The variables for this problem are the durations which have to be altered. In the Solver, configure the Cells where the Duration of the tasks are stored.
The Constraints are as follows:
We need the durations to remain non-negative as a solution. So, we add one constraint for each duration referring to the Cell Address > 0. For example, if we have store the duration for Task A in Cell C4, then one constraint becomes C4 > 0.
We need the durations to remain an Integer. So, we add one constraint for each duration variable. For example, if we have stored the duration for Task A in Cell C4, then one constraint becomes C4 is Integer.

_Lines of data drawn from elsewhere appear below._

Lemma set_always Q key n timeout d : ∀ σ buf cb,
  NoDup (chain d) →
  (∀ σ' buf' st len, set_answer d key n σ buf σ' buf' st → always Q σ' buf' (resume σ' cb st len)) →
  always Q σ buf (priskv_backend_set d key n timeout cb).
Proof.
  induction d as [id l|id l c IH] using device_induction; intros σ buf cb Hnd Hk.
  - constructor. intros st len t' buf' Hd. cbn [dev_id] in *. apply (Hk (upd σ id t')).
    inversion Hd; subst; unfold set_answer; simpl; rewrite upd_eq; (split; [done|]).
    + split; [apply key_only_upd; [by left|]; intros k Hne; by rewrite lookup_insert_ne|].
      rewrite lookup_insert_eq. split; [|by left]. intros _. split; [done|]. set_solver.
    + match goal with H : _ ∨ _ |- _ => destruct H as [->| ->] end.
      * split; [by apply key_only_upd; [left|]|]. split; [done|]. right. by left.
      * split; [apply key_only_upd; [by left|]; intros k Hne; by rewrite lookup_delete_ne|].
        split; [done|]. right. right. by rewrite lookup_delete_eq.
  - cbn [priskv_backend_set]. pose proof Hnd as Hnd'. apply NoDup_cons in Hnd' as [Hid Hnd'].
    assert (bottom c ≠ id) as Hne by (intros <-; apply Hid, bottom_in).
    apply IH; [done|]. intros σ1 buf1 st1 len1 (-> & Hko & Hok & Hany).
    destruct (decide (st1 = PRISKV_BACKEND_STATUS_OK)) as [->|Hst].
    + constructor. intros st len t' buf' Hd. cbn [dev_id] in *. apply Hk.
      destruct (Hok eq_refl) as [Hb Ha]. unfold set_answer. cbn [bottom]. rewrite upd_ne by done.
      inversion Hd; subst; (split; [done|]); (split; [apply key_only_parent; [done|]|]).
      * intros k Hk'. by rewrite lookup_delete_ne.
      * split; [|by left]. intros _. split; [done|]. intros i Hi Hib. destruct (decide (i = id)) as [->|Hi'].
        -- by rewrite upd_eq, lookup_delete_eq.
        -- rewrite upd_ne by done. apply Ha; [|done]. by apply elem_of_cons in Hi as [?|?].
      * done.
      * split; [done|by left].
    + assert (resume σ1 (cb_child_set (mk_request (mk_device id l (Some c)) key n 0 cb)) st1 len1
        = resume σ1 cb st1 len1) as -> by (by destruct st1).
      apply Hk. split; [done|]. split; [by apply key_only_grow|]. done.
Qed.

(** A DEL that succeeds: no tier has the key. *)
Definition del_answer (d : device) (key : list Z) (σ : tiers) (buf : list Z)
    (σ' : tiers) (buf' : list Z) (st : priskv_backend_status) : Prop :=
  buf' = buf ∧ key_only d key σ σ' ∧
  (st = PRISKV_BACKEND_STATUS_OK → ∀ i, i ∈ chain d → σ' i !! key = None) ∧
  (∀ i, σ' i !! key = σ i !! key ∨ σ' i !! key = None).

Lemma del_tier (id len : Z) (key buf buf' : list Z) (st : priskv_backend_status) (t' : contents) (σ1 σ : tiers) :
  (∀ i, σ1 i !! key = σ i !! key ∨ σ1 i !! key = None) →
  drv (σ1 id) buf (DrvDel key) st len t' buf' →
  buf' = buf ∧ (∀ k, k ≠ key → t' !! k = σ1 id !! k) ∧ (st = PRISKV_BACKEND_STATUS_OK → t' !! key = None) ∧
  ∀ i, upd σ1 id t' i !! key = σ i !! key ∨ upd σ1 id t' i !! key = None.
Proof.
  intros Hold Hd. inversion Hd; subst; (split; [done|]).
  - split; [intros k Hk; by rewrite lookup_delete_ne|]. rewrite lookup_delete_eq. split; [done|].
    intros i. destruct (decide (i = id)) as [->|]; [right; by rewrite upd_eq, lookup_delete_eq|].
    rewrite upd_ne by done. apply Hold.
  - split; [done|]. split; [done|]. intros i. rewrite upd_same. apply Hold.
Qed.

Lemma del_always Q key d : ∀ σ buf cb,
  NoDup (chain d) →
  (∀ σ' buf' st len, del_answer d key σ buf σ' buf' st → always Q σ' buf' (resume σ' cb st len)) →
  always Q σ buf (priskv_backend_del d key cb).
Proof.
  induction d as [id l|id l c IH] using device_induction; intros σ buf cb Hnd Hk.
  - constructor. intros st len t' buf' Hd. cbn [dev_id] in *. apply (Hk (upd σ id t')).
    destruct (del_tier id len key buf buf' st t' σ σ ltac:(by left) Hd) as (-> & Ht & Hok & Hall).
    split; [done|]. split; [apply key_only_upd; [by left|done]|]. split; [|done].
    intros Hst i Hi. apply list_elem_of_singleton in Hi as ->. rewrite upd_eq. by apply Hok.
  - cbn [priskv_backend_del]. pose proof Hnd as Hnd'. apply NoDup_cons in Hnd' as [Hid Hnd'].
    apply IH; [done|]. intros σ1 buf1 st1 len1 (-> & Hko & Hok1 & Hall1).
    destruct (decide (st1 = PRISKV_BACKEND_STATUS_OK)) as [->|Hst].
    + constructor. intros st len t' buf' Hd. cbn [dev_id] in *. apply Hk.
      destruct (del_tier id len key buf buf' st t' σ1 σ Hall1 Hd) as (-> & Ht & Hok & Hall).
      split; [done|]. split; [by apply key_only_parent|]. split; [|done]. intros Hst i Hi.
      apply elem_of_cons in Hi as [->|Hi]; [rewrite upd_eq; by apply Hok|].
      rewrite upd_ne by (by intros ->). by apply Hok1.
    + assert (resume σ1 (cb_child_del (mk_request (mk_device id l (Some c)) key 0 0 cb)) st1 len1
        = resume σ1 cb st1 len1) as -> by (by destruct st1).
      apply Hk. split; [done|]. split; [by apply key_only_grow|]. done.
Qed.

(** A TEST changes nothing; one that succeeds found the key in some tier. *)
Definition test_answer (d : device) (key : list Z) (σ : tiers) (buf : list Z)
    (σ' : tiers) (buf' : list Z) (st : priskv_backend_status) (len : Z) : Prop :=
  buf' = buf ∧ (∀ i, σ' i = σ i) ∧
  (st = PRISKV_BACKEND_STATUS_OK → ∃ i w, i ∈ chain d ∧ σ i !! key = Some w ∧ len = Z.of_nat (length w)).

Lemma test_always Q key d : ∀ σ buf cb,
  (∀ σ' buf' st len, test_answer d key σ buf σ' buf' st len → always Q σ' buf' (resume σ' cb st len)) →
  always Q σ buf (priskv_backend_test d key cb).
Proof.
  induction d as [id l|id l c IH] using device_induction; intros σ buf cb Hk;
    constructor; intros st len t' buf' Hd; cbn [dev_id] in *.
  - assert (resume (upd σ id t') (cb_test (mk_request (mk_device id l None) key 0 0 cb)) st len
      = resume (upd σ id t') cb st len) as -> by (by destruct st).
    apply Hk. inversion Hd; subst; (split; [done|]); (split; [intros i; apply upd_same|]); [|done].
    intros _. exists id, v. split; [by left|done].
  - inversion Hd; subst.
    + apply Hk. split; [done|]. split; [intros i; apply upd_same|]. intros _. exists id, v. split; [by left|done].
    + assert (resume (upd σ id (σ id)) (cb_test (mk_request (mk_device id l (Some c)) key 0 0 cb)) st len
        = priskv_backend_test c key cb) as -> by (by destruct st).
      apply IH. intros σ2 buf2 st2 len2 (-> & Hs & Hok). apply Hk. split; [done|].
      split; [intros i; by rewrite Hs, upd_same|]. intros Hst. destruct (Hok Hst) as (i & w & Hi & Hw & ->).
      rewrite upd_same in Hw. exists i, w. split; [by right|done].
Qed.
End runs.

(** (C18) A GET on a chain of different devices whose drivers keep the contract
    [drv], into a buffer of the length asked for, ends, whatever the drivers answer
    within the contract, and leaves coherent tiers coherent: the last tier is not
    changed, and what the tiers above it hold extends what it holds. If it
    succeeds, the last tier has the key and the buffer starts with its value. The
    contract lets every operation fail, but a SET that fails has to leave the old
    value or none: the file driver does not keep it when a write is short
    ([short_write_is_read]), nor the Redis driver when a reply is lost. *)
Theorem backend_get_correct (room : Z → contents → Z → bool) (d : device) (key : list Z) (n : Z)
    (σ : tiers) (buf : list Z) :
  NoDup (chain d) → coherent σ d → 0 <= n <= Z.of_nat (length buf) →
  always room (get_answer d key n σ buf) σ buf (priskv_backend_get d key n cb_caller).
Proof. intros Hnd Hc Hn. apply get_always; [done..|]. intros σ' buf' st len Ha. by constructor. Qed.

(** (C19) A SET on a chain of different devices whose drivers keep the contract
    [drv] ends, and touches no other key. If it succeeds, the last tier has the
    value, no other tier has the key, and tiers that were coherent still are. If it
    fails, the last tier has the new value, the old one or none. The contract has
    the last part for each driver: a SET of a driver that fails leaves the old
    value or none. The file driver does not keep it when a write is short
    ([short_write_is_read]), nor the Redis driver when a reply is lost. *)
Theorem backend_set_correct (room : Z → contents → Z → bool) (d : device) (key : list Z) (n timeout : Z)
    (σ : tiers) (buf : list Z) :
  NoDup (chain d) →
  always room (λ σ' buf' st len, set_answer d key n σ buf σ' buf' st ∧
      (coherent σ d → st = PRISKV_BACKEND_STATUS_OK → coherent σ' d))
    σ buf (priskv_backend_set d key n timeout cb_caller).
Proof.
  intros Hnd. apply set_always; [done|]. intros σ' buf' st len Ha. constructor. split; [done|].
  destruct Ha as (_ & [_ Hko] & Hok & _). intros Hc Hst i Hi k w Hw. destruct (Hok Hst) as [Hb Hu].
  destruct (decide (i = bottom d)) as [->|Hne]; [by exists w|].
  destruct (decide (k = key)) as [->|Hk]; [by rewrite Hu in Hw|].
  rewrite Hko in Hw |- * by done. by apply (Hc i).
Qed.

(** A DEL on a chain of tiers ends and touches no other key; if it succeeds,
    no tier has the key any more; if it fails, some may have lost it. A TEST ends
    and changes nothing; if it succeeds, a tier has the key, with a value of the
    length that is reported. *)
Theorem backend_del_test_correct (room : Z → contents → Z → bool) (d : device) (key : list Z)
    (σ : tiers) (buf : list Z) :
  NoDup (chain d) →
  always room (λ σ' buf' st _, del_answer d key σ buf σ' buf' st) σ buf (priskv_backend_del d key cb_caller) ∧
  always room (test_answer d key σ buf) σ buf (priskv_backend_test d key cb_caller).
Proof.
  intros Hnd. split.
  - apply del_always; [done|]. intros σ' buf' st len Ha. by constructor.
  - apply test_always. intros σ' buf' st len Ha. by constructor.
Qed.

(** ** Opening a chain *)

(** The address of a chain of protocols and addresses. *)
Fixpoint print_chain (l : list (list Z * list Z)) : list Z :=
  match l with
  | [] => []
  | (protocol, address) :: rest =>
      protocol ++ COLON :: address ++ match rest with [] => [] | _ => SEMICOLON :: print_chain rest end
  end.

Definition link_ok (pa : list Z * list Z) : Prop :=
  pa.1 ≠ [] ∧ COLON ∉ pa.1 ∧ SEMICOLON ∉ pa.1 ∧ pa.2 ≠ [] ∧ SEMICOLON ∉ pa.2.

Lemma nonempty_eqb {A} (l : list A) : l ≠ [] → (length l =? 0)%nat = false.
Proof. by destruct l. Qed.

We need the Precedences to remain honoured in the solution. If the start date of Task A is in Cell D4 and the start date of Task B is in Cell D5, then one constraint would be D5 – D4 >= 2. However, we cannot enter a formula in the Constraints area of Solver. So, we need to add a new column where we can store the differences like D5 – D4. Say this Cell is E5. Then we can add the constraint E5 >= 2.
We also need to add constraints to indicate that certain task durations cannot be altered. This can be done by fixing the duration of these tasks as per the current duration. For example, the duration of Task A cannot be crashed. So, we add a constraint as C4 = 2, where we assume that Cell C4 stores the duration for Task A and the duration for Task A is 2.